Select to view content in your preferred language

Pool Object Detection Using Pre-trained Model

401
7
Jump to solution
07-24-2025 05:23 AM
Labels (1)
DimitrisPsarologos
Emerging Contributor

For research purposes, I aim to detect the number and estimate the shape area of swimming pools on Rhodes Island using the pre-trained deep learning model Pool Segmentation - USA. However, I am currently facing challenges related to both the accuracy of the detection results and the processing time of the input data. Below, I outline the full workflow I’m following:

Step 1: Data Preparation

Due to the lack of high-resolution imagery in a format compatible with the pre-trained model, I am using World Imagery Wayback basemaps to manually export imagery in .tpkx or .tif format for areas where pools are visually identified.

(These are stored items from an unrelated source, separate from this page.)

(** One turn of the loop [for line in f]. *)
Definition parse_line (md : metadata) (raw : string) : metadata :=
  let line := Py.strip raw in
  if Py.startswith "# @description:" line then
    {| description := Some (Py.strip (after_colon line));
       args := args md; options := options md |}
  else if Py.startswith "# @arg" line then
    match parse_arg_line line with
    | Some a => {| description := description md;
                   args := args md ++ [a]; options := options md |}
    | None => md
    end
  else if Py.startswith "# @option" line then
    match parse_option_line line with
    | Some o => {| description := description md;
                   args := args md; options := options md ++ [o] |}
    | None => md
    end
  else md.

(** [parse_script_metadata], on the text of the script. *)
Definition parse_script_metadata (text : string) : metadata :=
  fold_left parse_line (Py.file_lines text)
    {| description := None; args := []; options := [] |}.

End Parser.

(** ** The runner block and the script transformer of [_create_temp_script] *)

Module Transform.

Definition SCRIPT_RUNNER_START : string := "# <SCRIPT-RUNNER>".
Definition SCRIPT_RUNNER_END : string := "# </SCRIPT-RUNNER>".
Definition USER_SETTING : string := "# USER SETTING".
Lemma relax_lockstep g stamp act k :
  graph_wf g = true -> 0 <= k -> k + 2 < 2 ^ 53 ->
  forall es b d,
    (forall e, In e es -> (e < length (edges g))%nat) ->
    lockstep g stamp k b d ->
    lockstep g stamp k
      (bfs_neighbors stamp k (map (fun e => IGRAPH_OTHER g e act) es) b)
      (dij_relax g (unit_weights g) stamp act (real_of_long (k + 1)) es d).
Proof.
  intros Hwf Hk Hkb. induction es as [|e es IH]; intros b d He Hl.
  - exact Hl.
  - assert (Hel : (e < length (edges g))%nat) by (apply He; left; auto).
    assert (He' : forall e', In e' es -> (e' < length (edges g))%nat)
      by (intros; apply He; right; auto).
    pose proof (IGRAPH_OTHER_range g e act Hwf Hel) as Hto.
    cbn [map bfs_neighbors dij_relax].
    set (to := IGRAPH_OTHER g e act) in *.
    rewrite (unit_weights_nth g e Hel).
    change 1%float with (real_of_long 1).
    rewrite real_of_long_add by lia.
    destruct Hl as [HQ Hwh Hsm Hre Hso Hlv Hdl Hds].
    rewrite Hwh.
    destruct (Z.eqb_spec (nth to (bfs_counted b) 0) stamp) as [Heq|Hne]; cbn [negb].
    + destruct (Hds to Heq) as [j [Hj Hdj]]. rewrite Hdj.
      rewrite real_of_long_nonzero by lia.
      rewrite igraph_cmp_epsilon_int by lia.
      apply IH; auto. constructor; auto.
    + apply IH; auto. constructor; cbn.
      * unfold igraph_2wheap_push_with_index. rewrite HQ, map_app. reflexivity.
      * reflexivity.
      * exact Hsm.
      * rewrite length_app. simpl. lia.
      * apply queue_sorted_app; auto. intros x Hx. apply Hlv in Hx. lia.
      * intros x Hx. apply in_app_or in Hx. destruct Hx as [Hx|[<-|[]]].
        -- apply Hlv; auto.
        -- simpl. lia.
      * rewrite vector_set_length. exact Hdl.
      * intros v Hv. destruct (Nat.eq_dec v to) as [->|Hvt].
        -- exists (k + 1 + 1). split; [lia|]. apply nth_vector_set_same. lia.
        -- rewrite nth_vector_set_other in Hv by auto.
           rewrite nth_vector_set_other by auto. apply Hds; auto.
Qed.

Lemma dij_while_step fuel g mode weights cutoff stamp st minnei top :
  igraph_2wheap_max (dj_Q st) = Some (minnei, top) ->
  dij_while (S fuel) g mode weights cutoff stamp st
  = let st1 := {| dj_Q := igraph_2wheap_remove (dj_Q st) minnei;
                  dj_which := dj_which st;
                  dj_dist := dj_dist st;
                  dj_reached := dj_reached st + 1;
                  dj_sum := PrimFloat.add (dj_sum st)
                              (PrimFloat.sub (PrimFloat.opp top) 1);
                  dj_mindist := PrimFloat.opp top |} in
    if beyond_cutoff_weighted cutoff (PrimFloat.opp top) then
      dij_while fuel g mode weights cutoff stamp st1
    else
      dij_while fuel g mode weights cutoff stamp
        (dij_relax g weights stamp minnei (PrimFloat.opp top)
           (igraph_incident g mode minnei) st1).
Proof. intros H. cbn [dij_while]. rewrite H. reflexivity. Qed.

Lemma while_lockstep g mode cutoff stamp source :
  graph_wf g = true -> stamp <> 0 -> PrimFloat.ltb cutoff 0 = true ->
  Z.of_nat (vcount g) < 2 ^ 31 ->
  forall fuel b d level b',
    bfs_inv g mode stamp source b -> lockstep g stamp level b d -> 0 <= level ->
    bfs_while fuel g mode cutoff stamp b = Some b' ->
    exists d', dij_while fuel g mode (unit_weights g) cutoff stamp d = Some d'
               /\ dj_which d' = bfs_counted b' /\ dj_sum d' = bfs_sum b'
               /\ dj_reached d' = bfs_reached b'
               /\ length (dj_dist d') = vcount g.
Proof.
  intros Hwf Hs Hc Hn.
  assert (P : 2 ^ 31 + 2 < 2 ^ 52) by reflexivity.
  assert (P' : 2 ^ 52 < 2 ^ 53) by reflexivity.
  pose proof (float_ltb_zero_not_leb cutoff Hc) as Hle.
  induction fuel as [|fuel IH]; intros b d level b' Hinv Hl Hlev Hb.
  - destruct b as [q c r sm ad]. destruct q as [|[act k] q']; [|discriminate].
    simpl in Hb. inversion Hb; subst b'. clear Hb.
    destruct Hl as [HQ Hwh Hsm Hre Hso Hlv Hdl Hds]. simpl in *.
    exists d. rewrite HQ. simpl. repeat split; auto. lia.
  - destruct b as [q c r sm ad]. destruct q as [|[act k] q'].
    + simpl in Hb. inversion Hb; subst b'. clear Hb.
      destruct Hl as [HQ Hwh Hsm Hre Hso Hlv Hdl Hds]. simpl in *.
      exists d. rewrite HQ. simpl. repeat split; auto. lia.
    + destruct (bfs_pop_inv g mode stamp source act k q' c r sm ad Hs Hinv)
        as [Hinv1 [Hact [Hk Hr]]].
      pose proof (bi_queue _ _ _ _ _ Hinv) as Hqb. simpl in Hqb.
      destruct Hl as [HQ Hwh Hsm Hre Hso Hlv Hdl Hds].
      simpl in HQ, Hwh, Hsm, Hre, Hso, Hlv, Hds, Hb.
      assert (Hmax : igraph_2wheap_max (dj_Q d) = Some (heap_key (act, k))).
      { rewrite HQ. apply igraph_2wheap_max_sorted; auto.
        intros [v j] Hy. destruct (Hqb v j Hy) as [_ Hj]. simpl. lia. }
      unfold heap_key in Hmax. simpl fst in Hmax. simpl snd in Hmax.
      rewrite (dij_while_step fuel g mode (unit_weights g) cutoff stamp d act _ Hmax).
      cbv zeta. rewrite float_opp_involutive.
      unfold beyond_cutoff_weighted, beyond_cutoff in *. rewrite Hle in *.
      cbn [andb] in *.
      change 1%float with (real_of_long 1). rewrite real_of_long_sub by lia.
      replace (k + 1 - 1) with k by lia.
      pose proof (Hlv (act, k) (or_introl eq_refl)) as Hlk. simpl in Hlk.
      match goal with |- context [dij_relax _ _ _ _ _ _ ?s] => set (d1 := s) end.
      match type of Hb with context [bfs_neighbors _ _ _ ?s] => set (b1 := s) in * end.
      assert (Hl1 : lockstep g stamp k b1 d1).
      { constructor; unfold b1, d1; cbn.
        - rewrite HQ. simpl. rewrite Nat.eqb_refl. reflexivity.
        - exact Hwh.
        - rewrite Hsm. reflexivity.
        - lia.
        - apply Hso.
        - intros x Hx. pose proof (Hlv x (or_intror Hx)).
          pose proof (proj1 Hso x Hx). simpl in *. lia.
        - exact Hdl.
        - intros v Hv. destruct (Hds v Hv) as [j [Hj Hdj]]. exists j. split; [lia|auto]. }
      destruct (bfs_neighbors_inv g mode stamp source act k Hwf Hs Hact (proj1 Hk)
                  (igraph_neighbors g mode act) b1 (fun u H => H) (proj2 Hk) Hinv1)
        as [Hinv2 _].
      eapply (IH _ _ k b' Hinv2); [|lia|exact Hb].
      unfold igraph_neighbors. apply relax_lockstep; auto; try lia.
      intros e He. eapply igraph_incident_range; eauto.
Qed.
(** * The PDF embedding pipeline of [embedding_ray.py]

    A shallow embedding of the script's stages: text extraction
    ([convert_to_text]), chunk splitting ([split_text]), batched embedding
    ([Embed.__call__] under [map_batches]) and the final index write.

    Python values are modelled as follows: a [str] is a list of characters
    (code points below 256), an [int] is a [Z], a list is a [list], a raised
    exception is the [Raise] case of [result]. *)

From Stdlib Require Import String Ascii List ZArith Lia Bool Permutation.
Import ListNotations.

Open Scope Z_scope.

(** ** Python strings *)

Module Py.

Definition str := list ascii.

Definition lit (s : string) : str := list_ascii_of_string s.

(** [len(s)] *)
Definition len {A} (l : list A) : Z := Z.of_nat (length l).

Definition newline : ascii := "010"%char.
Definition space : ascii := " "%char.

(** [s.replace(old, new)] for one-character [old] and [new]. *)
Definition replace (old new : ascii) (s : str) : str :=
  map (fun c => if Ascii.eqb c old then new else c) s.

(** [c.isspace()] on the code points below 256: tab to carriage return,
    the four separators 28..31, the space, NEL and the no-break space. *)
Definition isspace (c : ascii) : bool :=
  let n := N_of_ascii c in
  ((9 <=? n) && (n <=? 13) || (28 <=? n) && (n <=? 32)
   || (n =? 133) || (n =? 160))%N.

(** A text without white space. *)
Definition solid (s : str) : Prop := forall c, In c s -> isspace c = false.

(** [s.startswith(prefix)] *)
Fixpoint startswith (prefix s : str) : bool :=
  match prefix, s with
  | [], _ => true
  | _ :: _, [] => false
  | p :: ps, c :: cs => Ascii.eqb p c && startswith ps cs
  end.

(** [s.endswith(suffix)] *)
Definition endswith (suffix s : str) : bool :=
  (length suffix <=? length s)%nat
  && startswith suffix (skipn (length s - length suffix) s).

(** Exceptions, by class. *)
Inductive exn : Type :=
| PdfStreamError          (* pypdf.errors.PdfStreamError *)
| PdfReadError            (* pypdf.errors.PdfReadError, its base class *)
| BinasciiError           (* binascii.Error *)
| RuntimeError            (* e.g. the accelerator is out of memory *)
| OtherError (name : string).

(** The outcome of a call: a value, or an exception that was raised. *)
Inductive result (A : Type) : Type :=
| Ok (a : A)
| Raise (e : exn).

Arguments Ok {A} a.
Arguments Raise {A} e.

Definition bytes := list Byte.byte.

(** [zip(xs, ys)] stops at the shorter list. *)
Definition zip {A B} (xs : list A) (ys : list B) : list (A * B) := combine xs ys.

End Py.

Import Py.


(** ** The splitter called by [split_text] *)

Module TextSplitter.

(** Modelled from the spec: [RecursiveCharacterTextSplitter.split_text], the
    routine that line 51 calls, is library code and is not under src/.
    Section 4.2 of the specification describes it: the page text is
    partitioned recursively, breaking by preference on paragraph boundaries,
    then on sentence and on word boundaries, and by a hard character cut as
    the last resort; every chunk has at most [chunk_size] characters, every
    chunk after the first overlaps the chunk before it by exactly
    [chunk_overlap] characters, the empty text gives no chunk and any other
    text at least one.  A chunk is a substring of the text (glossary).

    The boundaries in the order of preference: the end of a paragraph (an
    empty line), the end of a line, the end of a word; the empty separator
    stands for the hard cut. *)
Definition separators : list str :=
  [[newline; newline]; [newline]; [space]; []].

(** Modelled from the spec: the places where a chunk that starts the window
    may end on a boundary: the positions [p] beyond the first [overlap]
    characters such that the first [p] characters of the window end with the
    separator. *)
Definition cuts (separator window : str) (overlap : nat) : list nat :=
  filter (fun p => endswith separator (firstn p window))
         (seq (S overlap) (length window - overlap)).

(** Modelled from the spec: the last of these places, so that the chunk is
    as long as the boundary allows. *)
Definition last_cut (separator window : str) (overlap : nat) : option nat :=
  match rev (cuts separator window overlap) with
  | [] => None
  | p :: _ => Some p
  end.

(** Modelled from the spec: where the chunk that starts the window ends: on
    the first kind of boundary, in the order of preference, that the window
    has beyond its first [overlap] characters, and at the end of the window,
    the hard cut, when it has none. *)
Fixpoint choose_cut (overlap : nat) (seps : list str) (window : str) : nat :=
  match seps with
  | [] => length window
  | separator :: later =>
      match separator with
      | [] => length window
      | _ :: _ =>
          match last_cut separator window overlap with
          | Some p => p
          | None => choose_cut overlap later window
          end
      end
  end.

(** Modelled from the spec: the recursive partition.  A text of at most
    [size] characters is one chunk; a longer text gives the chunk that ends
    at the cut chosen in its first [size] characters, and the chunks of the
    text from [overlap] characters before that cut on.  [fuel] bounds the
    number of chunks; the length of the text is enough, since every chunk
    but the last moves on by one character at least ([split_from_fuel]). *)
Fixpoint split_from (size overlap fuel : nat) (text : str) : list str :=
  match fuel with
  | O => []
  | S fuel' =>
      match text with
      | [] => []
      | _ :: _ =>
          if (length text <=? size)%nat
          then [text]
          else
            let cut := choose_cut overlap separators (firstn size text) in
            firstn cut text
            :: split_from size overlap fuel' (skipn (cut - overlap) text)
      end
  end.

Definition chunks (size overlap : nat) (text : str) : list str :=
  split_from size overlap (length text) text.

(** Modelled from the spec: [split_text] of a splitter made with
    [chunk_size] and [chunk_overlap]. *)
Definition split_text (chunk_size chunk_overlap : Z) (text : str)
    : list str :=
  chunks (Z.to_nat chunk_size) (Z.to_nat chunk_overlap) text.

(** Two chunks share [n] characters of context: the last [n] characters of
    the first are the first [n] characters of the second. *)
Definition overlap_by (n : nat) (x y : str) : Prop :=
  (n <= length x)%nat /\ (n <= length y)%nat
  /\ skipn (length x - n) x = firstn n y.

(** [R] holds of every two consecutive elements. *)
Fixpoint adjacent {A} (R : A -> A -> Prop) (l : list A) : Prop :=
  match l with
  | [] => True
  | x :: rest =>
      match rest with
      | [] => True
      | y :: _ => R x y /\ adjacent R rest
      end
  end.

(** The text read back from its chunks: the first chunk, then every other
    chunk without its first [n] characters. *)
Definition rebuild (n : nat) (chunks : list str) : str :=
  match chunks with
  | [] => []
  | first :: rest => first ++ concat (map (skipn n) rest)
  end.

End TextSplitter.

(** ** The script *)

Module Pipeline.

(** What the run can change: the lines printed and the index saved by
    [save_local] under ["faiss_index"]. *)
Record world (index : Type) : Type := World {
  stdout : list string;
  faiss_index : option index
}.

Arguments World {index} stdout faiss_index.
Arguments stdout {index} w.
Arguments faiss_index {index} w.

Section Script.

(** The collaborators: the PDF reader, the embedding model and the index
    builder.  Each call returns a value or raises. *)
Variables pdf_document page vector index : Type.
Variable PdfReader : bytes -> result pdf_document.
Variable pages : pdf_document -> list page.
Variable extract_text : page -> result str.
Variable encode : list str -> result (list vector).
Variable from_embeddings : list (str * vector) -> result index.

(** A computation: from the state before to an outcome and the state after.
    What was printed or saved before an exception stays. *)
Definition M (A : Type) : Type := world index -> result A * world index.

Definition ret {A} (a : A) : M A := fun w => (Ok a, w).

Definition raise {A} (e : exn) : M A := fun w => (Raise e, w).

Definition bind {A B} (m : M A) (k : A -> M B) : M B :=
  fun w =>
    match m w with
    | (Ok a, w') => k a w'
    | (Raise e, w') => (Raise e, w')
    end.

Definition lift {A} (r : result A) : M A := fun w => (r, w).

Definition print (line : string) : M unit :=
  fun w => (Ok tt, World (stdout w ++ [line]) (faiss_index w)).

Definition save_local (vector_store : index) : M unit :=
  fun w => (Ok tt, World (stdout w) (Some vector_store)).

Notation "x <- m ;; k" := (bind m (fun x => k))
  (at level 61, m at next level, right associativity).
Notation "m ;;; k" := (bind m (fun _ => k))
  (at level 61, right associativity).

(** The loop of [convert_to_text] over the pages (lines 32 to 37); only
    [binascii.Error] is handled. *)
Fixpoint extract_pages (ps : list page) (text : list str) : M (list str) :=
  match ps with
  | [] => ret text
  | p :: rest =>
      match extract_text p with
      | Ok t => extract_pages rest (text ++ [t])
      | Raise BinasciiError =>
          print "parsing failed" ;;; extract_pages rest text
      | Raise e => raise e
      end
  end.

(** The texts of the pages that are extracted, in the order of the pages. *)
Definition extracted (ps : list page) : list str :=
  List.flat_map (fun p => match extract_text p with
                          | Ok t => [t]
                          | Raise _ => []
                          end) ps.

(** The pages skipped, and the state after the page loop: one line printed
    for each page skipped, the saved index untouched. *)
Definition skipped (ps : list page) : list page :=
  filter (fun p => match extract_text p with
                   | Raise BinasciiError => true
                   | _ => false
                   end) ps.

Definition after_pages (ps : list page) (w : world index) : world index :=
  World (stdout w ++ map (fun _ => "parsing failed"%string) (skipped ps))
        (faiss_index w).

(** A page is skipped when its extraction raises [binascii.Error]. *)
Definition page_ok_or_skipped (p : page) : Prop :=
  extract_text p = Raise BinasciiError \/ exists t, extract_text p = Ok t.

(** [convert_to_text] (lines 22 to 38); only [PdfStreamError] is handled
    around the reader. *)
Definition convert_to_text (pdf_bytes : bytes) : M (list str) :=
  match PdfReader pdf_bytes with
  | Ok pdf_doc => extract_pages (pages pdf_doc) []
  | Raise PdfStreamError => ret []
  | Raise e => raise e
  end.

  • When exporting in .tpkx, I convert the files to 3-band 8-bit TIFFs using a Python notebook.
  • After collecting all the relevant .tif files, I use the Mosaic to New Raster tool in ArcGIS Pro to merge the inputs into a single raster dataset. This prepares the data for model inference.

Step 2: Running the Model

Once the raster is ready, I use the Detect Objects Using Deep Learning tool in ArcGIS Pro:

  • Input: the merged .tif raster (3-band, 8-bit), which in my case is ~2.3 GB.
  • Model: Pool Segmentation - USA with default parameters.
  • Processor type: GPU
  • Hardware: I run the model on a Virtual Machine with the following specs:
    64 GB RAM, Intel Xeon Gold 5220R CPU, and NVIDIA A10-12Q GPU.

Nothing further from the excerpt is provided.